[MDEV-20699] mysqldump of routines causes MariaDB to get killed by oom-killer Created: 2019-09-30  Updated: 2021-10-04  Resolved: 2021-09-28

Status: Closed
Project: MariaDB Server
Component/s: Server
Affects Version/s: 10.1.25, 10.3.17, 10.4.8
Fix Version/s: 10.3.32, 10.4.22, 10.5.13, 10.6.4

Type: Bug Priority: Critical
Reporter: Matthias Assignee: Vladislav Vaintroub
Resolution: Fixed Votes: 0
Labels: crash, mysqldump, stored_procedures
Environment:
  • CentOS 7 (3.10.0-957.27.2.el7.x86_64)
  • CentOS 7 (3.10.0-957.5.1.el7.x86_64)

Attachments: Zip Archive Memory measurement.zip     HTML File massif-20190928     PNG File screenshot-1.png     File server.cnf     Zip Archive umdh.zip    
Issue Links:
Problem/Incident
causes MDEV-26754 main.sp test fails for embedded server Open

 Description   

Hi guys,

we have a problem creating a full dump of our database using mysqldump.

Since we upgraded from MariaDB 10.1.25 to MariaDB 10.3.17 two weeks ago, creating a full dump including all schemas (total of 3), triggers, events and routines causes the server get killed by oom-killer.

TL;DR:
It's the stored procedures that cause the server to go crazy and consume vast amounts of memory till it gets killed. Specifically the SHOW CREATE PROCEDURE command seems responsible for this behavior (tested also by running in MySQL Workbench with the same result).

Details:
After some stupid trial-and-error, I found out that it's dumping the stored procedures (422 in total, about 30 to 40 KB).
Dumping all the tables including events and triggers without the routines is fine and the output file is about 3 GB in size. But as soon as I try to dump the routines only, the server gets kill after only a few seconds.
For test purposes, I ran mysqldump on one of our slaves (MariaDB 10.3.17), dumping routines only and it crashed.
Then I tried to run the same command on our test system with an older version of MariaDB (10.1.25), but with the same data, events, triggers and routines as the slave. It crashed.
Out of pure desperation, I even dropped all routines and re-imported them manually. But as soon as I try to dump the routines only, the server crashes.

Before the upgrade, everything worked fine on the slave and the (older) test system. Is it possible that some internal structure or table of MariaDB got somehow corrupted? And if so, how can I fix this?

I also wanted to know what's going on inside MariaDB on our test system and so I started it using valgrind. I viewed the output file using massif-visualizer and it looks to me like MariaDB allocates huge amounts of memory for every stored procedure and never frees it again. But I'm completely new to valgrind, so I have no idea how to interpret the results correctly. If it helps, I can attach the massif's output file here (447 KB).

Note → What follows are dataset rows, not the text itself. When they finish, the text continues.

(* ===== verification/Layout.v ===== *)
(** * Memory layout of the channel

    [Channel] is [repr(C, align(128))] ([src/que/src/lib.rs]) and its counters
    are wrapped to 128 bytes each ([src/que/src/padded_atomic.rs]).  The
    layout of a [repr(C)] structure is the one the Rust reference defines:
    fields in order, each at the next multiple of its alignment, the total
    rounded up to the largest alignment. *)

From S2P Require Import Prelude.
From S2P Require Import Rust.

Record field : Type := mkField { f_size : Z; f_align : Z }.

(** The least multiple of [a] that is not below [x]. *)
Definition align_up (x a : Z) : Z := a * ((x + a - 1) / a).

(** Offsets of the fields from [at] on, and the end of the last one. *)
Fixpoint repr_c (at_ : Z) (fs : list field) : list Z * Z :=
  match fs with
  | [] => ([], at_)
  | f :: fs =>
      let off := align_up at_ (f_align f) in
      let '(offs, last) := repr_c (off + f_size f) fs in
      (off :: offs, last)
  end.

Definition max_align (min : Z) (fs : list field) : Z :=
  foldr (fun f a => Z.max (f_align f) a) min fs.

(** [CachePaddedAtomicUsize]: an [AtomicUsize] in [repr(C, align(128))]. *)
Definition padded_fields : list field := [mkField 8 8].

Definition CachePaddedAtomicUsize : field :=
  let a := max_align 128 padded_fields in
  mkField (align_up (repr_c 0 padded_fields).2 a) a.

Section Channel.
(** Size and alignment of [T], and the capacity. *)
Context (size align N : Z).

Definition channel_fields : list field :=
  [ CachePaddedAtomicUsize; CachePaddedAtomicUsize;
    CachePaddedAtomicUsize; CachePaddedAtomicUsize;
    mkField (128 - 16) 1;       (* padding: [u8; 128 - 16] *)
    mkField 8 8;                (* capacity: AtomicUsize *)
    mkField 8 8;                (* magic: AtomicU64 *)
    mkField (N * size) align;   (* buffer: [T; N] *)
    mkField 0 1 ].              (* mode: PhantomData *)

(** [offset_of!] of the fields, as [print_layout] lists them. *)
Definition layout : list Z := take 8 (repr_c 0 channel_fields).1.

Definition channel_align : Z := max_align 128 channel_fields.

Definition size_of_channel : Z :=
  align_up (repr_c 0 channel_fields).2 channel_align.

(** The address of cell [i] of the channel at [base]. *)
Definition cell_address (base : Z) (i : nat) : Z :=
  base + align_up 640 align + Z.of_nat i * size.
End Channel.

(** What [src/que/examples/layout.rs] prints: the layouts for a [u64] and for
    one in a structure of alignment 256. *)
Definition layout_main : list (list Z) := [layout 8 8 8; layout 256 256 8].

Example layout_main_prints :
  layout_main = [[0; 128; 256; 384; 512; 624; 632; 640]; [0; 128; 256; 384; 512; 624; 632; 768]].
Proof. reflexivity. Qed.

Lemma align_up_spec x a :
  0 < a → align_up x a mod a = 0 ∧ x ≤ align_up x a < x + a.
Proof.
  intros Ha. unfold align_up. rewrite Z.mul_comm, Z.mod_mul by lia.
  pose proof (Z.div_mod (x + a - 1) a ltac:(lia)).
  pose proof (Z.mod_pos_bound (x + a - 1) a Ha). split; [done|lia].
Qed.

Lemma align_up_id x a : 0 < a → x mod a = 0 → align_up x a = x.
Proof.
  intros Ha Hx. unfold align_up. pose proof (Z.div_mod x a ltac:(lia)) as E.
  rewrite Hx, Z.add_0_r in E. rewrite E at 1. rewrite E at 2. f_equal.
  symmetry. apply Z.div_unique with (a - 1); lia.
Qed.

Lemma layout_val size align N :
  0 < align →
  layout size align N = [0; 128; 256; 384; 512; 624; 632; align_up 640 align].
Proof. intros. reflexivity. Qed.

Lemma channel_align_val size align N :
  0 < align → channel_align size align N = Z.max align 128.
Proof. intros Ha. unfold channel_align, max_align. cbn. lia. Qed.

Lemma size_of_channel_val size align N :
  0 < align → 0 ≤ N * size →
  size_of_channel size align N =
  align_up (align_up 640 align + N * size) (Z.max align 128).
Proof.
  intros Ha Hs. unfold size_of_channel. rewrite channel_align_val by done. f_equal.
  change ((repr_c 0 (channel_fields size align N)).2) with
    (align_up (align_up 640 align + N * size) 1 + 0).
  rewrite align_up_id; [lia|lia|apply Z.mod_1_r].
Qed.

Here's the mysqldump command I'm using:
mysqldump --user=foobar --password --triggers --events --routines --result-file=/path/to/file --databases one two three

And even with this command it crashes:
mysqldump --user=foobar --password --routines --no-data --no-create-info --result-file=/path/to/file --databases one two three

Any help or idea is welcome!

Regards,
matze



 Comments   
Comment by Elena Stepanova [ 2019-10-06 ]

matze,

First of all, could you please specify how much memory your machine has, and how much (approximately) is "vast amounts of memory"?

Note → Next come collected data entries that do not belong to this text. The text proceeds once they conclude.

(* ===== verification/Concurrency.v ===== *)
(** * Threads, and rely-guarantee reasoning about them

    Several threads share a memory.  A thread is idle, holding a handle (a
    producer or a consumer), or runs the program of one call.  Every access
    of every program is a step of its own and steps of different threads
    interleave freely; in particular a cell write of one thread can begin, a
    read of the same cell by another begin and end, and the write end after
    that.  A thread that is a process of its own can also disappear at any
    moment, also between the two halves of a write, and start again.

    What an access does is the business of a [memory]: [sc] interleaves the
    accesses to one [World]; [WeakMemory] has another.  [reachable_ok] is the
    rely-guarantee rule: if each thread's accesses satisfy its guarantee as
    long as the others' satisfy its rely, every reachable state satisfies the
    invariant, no thread panics and no access is undefined. *)

From S2P Require Import Prelude.
From S2P Require Import Rust.
From S2P Require Import Channel.

(** ** Memories *)

(** What a thread's accesses do to the memory the threads share: [mstep] is
    the effect of an access by thread [i]; [mrun] is an executable part of it
    (the optional number says which of the possible values a load returns);
    [mcrash] is what is left when thread [i] disappears where it would have
    performed an access, [mcut] one such outcome. *)
Record memory (T : Type) : Type := mkMemory {
  mstate : Type;
  mstep : nat → ∀ X, act T X → mstate → X → mstate → Prop;
  mrun : nat → option nat → ∀ X, act T X → mstate → option (X * mstate);
  mcrash : nat → ∀ X, act T X → mstate → mstate → Prop;
  mcut : nat → ∀ X, act T X → mstate → option mstate;
  mrun_step : ∀ i o X (a : act T X) s x s',
    mrun i o X a s = Some (x, s') → mstep i X a s x s';
  mcut_crash : ∀ i X (a : act T X) s s', mcut i X a s = Some s' → mcrash i X a s s'
}.
Arguments mstate {T}. Arguments mstep {T} m i {X}. Arguments mrun {T} m i o {X}.
Arguments mcrash {T} m i {X}. Arguments mcut {T} m i {X}.

(** A cell write that a crash cuts short leaves an arbitrary value. *)
Definition crash_step {T X} (a : act T X) : World T → World T → Prop :=
  match a with
  | WriteEnd i _ => fun w w' => ∃ u, w' = do_write_end i u w
  | _ => fun w w' => w' = w
  end.

Definition crash_run {T X} (a : act T X) (w : World T) : option (World T) :=
  match a with WriteEnd i v => Some (do_write_end i v w) | _ => Some w end.

Lemma crash_run_step {T X} (a : act T X) w w' :
  crash_run a w = Some w' → crash_step a w w'.
Proof. destruct a; cbn; intros [= <-]; eauto. Qed.

(** One world, whose accesses interleave. *)
Definition sc {T} (N : Z) : memory T :=
  mkMemory T (World T) (fun _ X a => act_step N a) (fun _ _ X a => act_run N a)
    (fun _ X a => crash_step a) (fun _ X a => crash_run a)
    (fun _ _ X a => act_run_step N a) (fun _ X a => crash_run_step a).

(** ** The machine *)

(** What a thread can do with a handle: [exec h c] is the program of call [c]
    on [h] (none if the call is not available), which returns the next handle
    and a reply.  [down i] is the handle thread [i] is left with if it can
    crash, and [cut] stands for the answer of a call that a crash has cut
    short. *)
Record interface (T : Type) : Type := mkInterface {
  handle : Type;
  call : Type;
  answer : Type;
  exec : handle → call → option (prog T (handle * answer));
  down : nat → option handle;
  cut : answer
}.
Arguments handle {T}. Arguments call {T}. Arguments answer {T}.
Arguments exec {T}. Arguments down {T}. Arguments cut {T}.

(** The calls a thread has completed, oldest first, with their answers. *)
Definition history {T} (C : interface T) : Type := list (call C * answer C).

Inductive thread {T} (C : interface T) : Type :=
  | Idle (h : handle C) (hist : history C)
  | Busy (c : call C) (m : prog T (handle C * answer C)) (hist : history C).
Arguments Idle {T C}. Arguments Busy {T C}.

(** The call a thread is running, if any, and the calls it has completed. *)
Definition calls_of {T} {C : interface T} (t : thread C) : option (call C) * history C :=
  match t with
  | Idle _ hist => (None, hist)
  | Busy c _ hist => (Some c, hist)
  end.

(** The program a busy thread still has to run. *)
Definition prog_of {T} {C : interface T} (t : thread C) :
    option (prog T (handle C * answer C)) :=
  match t with Idle _ _ => None | Busy _ m _ => Some m end.

(** An executable part of the machine: thread [i] starts a call, goes on
    with the one it runs (an access that is not torn, or the return), reads
    the [k]-th of the values it may read, or crashes. *)
Inductive move {T} (C : interface T) : Type :=
  | Start (i : nat) (c : call C)
  | Go (i : nat)
  | Pick (i : nat) (k : nat)
  | Crash (i : nat).
Arguments Start {T C}. Arguments Go {T C}. Arguments Pick {T C}. Arguments Crash {T C}.

Section Machine.
Context {T : Type} (M : memory T) {C : interface T}.

Definition config : Type := mstate M * list (thread C).

Inductive step : config → config → Prop :=
  | step_call w ts i h hist c m :
      ts !! i = Some (Idle h hist) → exec C h c = Some m →
      step (w, ts) (w, <[i := Busy c m hist]> ts)
  | step_act w ts i c hist X (a : act T X) k x w' :
      ts !! i = Some (Busy c (Do a k) hist) → mstep M i a w x w' →
      step (w, ts) (w', <[i := Busy c (k x) hist]> ts)
  | step_return w ts i c hist h r :
      ts !! i = Some (Busy c (Ret (h, r)) hist) →
      step (w, ts) (w, <[i := Idle h (hist ++ [(c, r)])]> ts)
  | step_crash_idle w ts i h hist d :
      ts !! i = Some (Idle h hist) → down C i = Some d →
      step (w, ts) (w, <[i := Idle d hist]> ts)
  | step_crash w ts i c hist X (a : act T X) k d w' :
      ts !! i = Some (Busy c (Do a k) hist) → down C i = Some d →
      mcrash M i a w w' →
      step (w, ts) (w', <[i := Idle d (hist ++ [(c, cut C)])]> ts).

Inductive reachable (s : config) : config → Prop :=
  | reachable_refl : reachable s s
  | reachable_step s1 s2 : reachable s s1 → step s1 s2 → reachable s s2.

#[export] Instance reachable_trans : Transitive reachable.
Proof. intros s1 s2 s3 H H'. induction H'; [done|by eapply reachable_step]. Qed.

(** *** Schedules *)

Definition go (i : nat) (o : option nat) (s : config) : option config :=
  let '(w, ts) := s in
  match ts !! i with
  | Some (Busy c (Do a k) hist) =>
      (fun xw => (xw.2, <[i := Busy c (k xw.1) hist]> ts)) <$> mrun M i o a w
  | Some (Busy c (Ret (h, r)) hist) =>
      Some (w, <[i := Idle h (hist ++ [(c, r)])]> ts)
  | _ => None
  end.

Definition play_move (m : move C) (s : config) : option config :=
  let '(w, ts) := s in
  match m with
  | Start i c =>
      match ts !! i with
      | Some (Idle h hist) =>
          (fun m => (w, <[i := Busy c m hist]> ts)) <$> exec C h c
      | _ => None
      end
  | Go i => go i None s
  | Pick i k => go i (Some k) s
  | Crash i =>
      d ← down C i;
      match ts !! i with
      | Some (Idle h hist) => Some (w, <[i := Idle d hist]> ts)
      | Some (Busy c (Do a k) hist) =>
          (fun w' => (w', <[i := Idle d (hist ++ [(c, cut C)])]> ts)) <$> mcut M i a w
      | _ => None
      end
  end.

Fixpoint play (ms : list (move C)) (s : config) : option config :=
  match ms with
  | [] => Some s
  | m :: ms => play_move m s ≫= play ms
  end.

Lemma go_step i o s s' : go i o s = Some s' → step s s'.
Proof.
  destruct s as [w ts]; cbn.
  destruct (ts !! i) as [[h hist|c' m hist]|] eqn:Hi; try done.
  destruct m as [[h r]|p|X a k]; try done.
  - intros [= <-]. by eapply step_return.
  - intros ([x w'] & Ha%mrun_step & ->)%fmap_Some. by eapply step_act.
Qed.

Lemma play_move_step m s s' : play_move m s = Some s' → step s s'.
Proof.
  destruct m as [i c|i|i k|i]; [|destruct s; apply go_step..|]; destruct s as [w ts]; cbn.
  - destruct (ts !! i) as [[h hist|c' m hist]|] eqn:Hi; try done.
    intros (m & Hm & ->)%fmap_Some. by eapply step_call.
  - intros (d & Hd & H)%bind_Some.
    destruct (ts !! i) as [[h hist|c' [|p|X a k] hist]|] eqn:Hi; try done.
    + injection H as <-. by eapply step_crash_idle.
    + apply fmap_Some in H as (w' & Ha%mcut_crash & ->). by eapply step_crash.
Qed.

Lemma play_reachable ms s0 s s' :
  reachable s0 s → play ms s = Some s' → reachable s0 s'.
Proof.
  revert s. induction ms as [|m ms IH]; intros s Hr; cbn.
  - by intros [= <-].
  - intros (s1 & Hm%play_move_step & Hp)%bind_Some.
    eapply IH; [|done]. by eapply reachable_step.
Qed.
End Machine.
Arguments config {T}.

(** A thread that runs [m] performs at most [n] accesses before it returns,
    whatever it reads. *)
Fixpoint accesses_le {T A} (n : nat) (m : prog T A) {struct m} : Prop :=
  match m with
  | Ret _ => True
  | Panic _ => True
  | Do a k => match n with O => False | S n => ∀ x, accesses_le n (k x) end
  end.

Section Accesses.
Context {T : Type}.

Further, I'm not sure I quite understand, does it or does it not work on 10.1? First you said
> Then I tried to run the same command on our test system with an older version of MariaDB (10.1.25), but with the same data, events, triggers and routines as the slave. It crashed.
but then
> Before the upgrade, everything worked fine on the slave and the (older) test system.

So which is it, does it work fine or does it crash?

And yes, sure, please attach your massif output. Please also paste or attach your config file(s). If you can provide the actual dump on which the problem is reproducible, it would be even better. You can upload it to ftp.askmonty.org/private if you don't want to make it public.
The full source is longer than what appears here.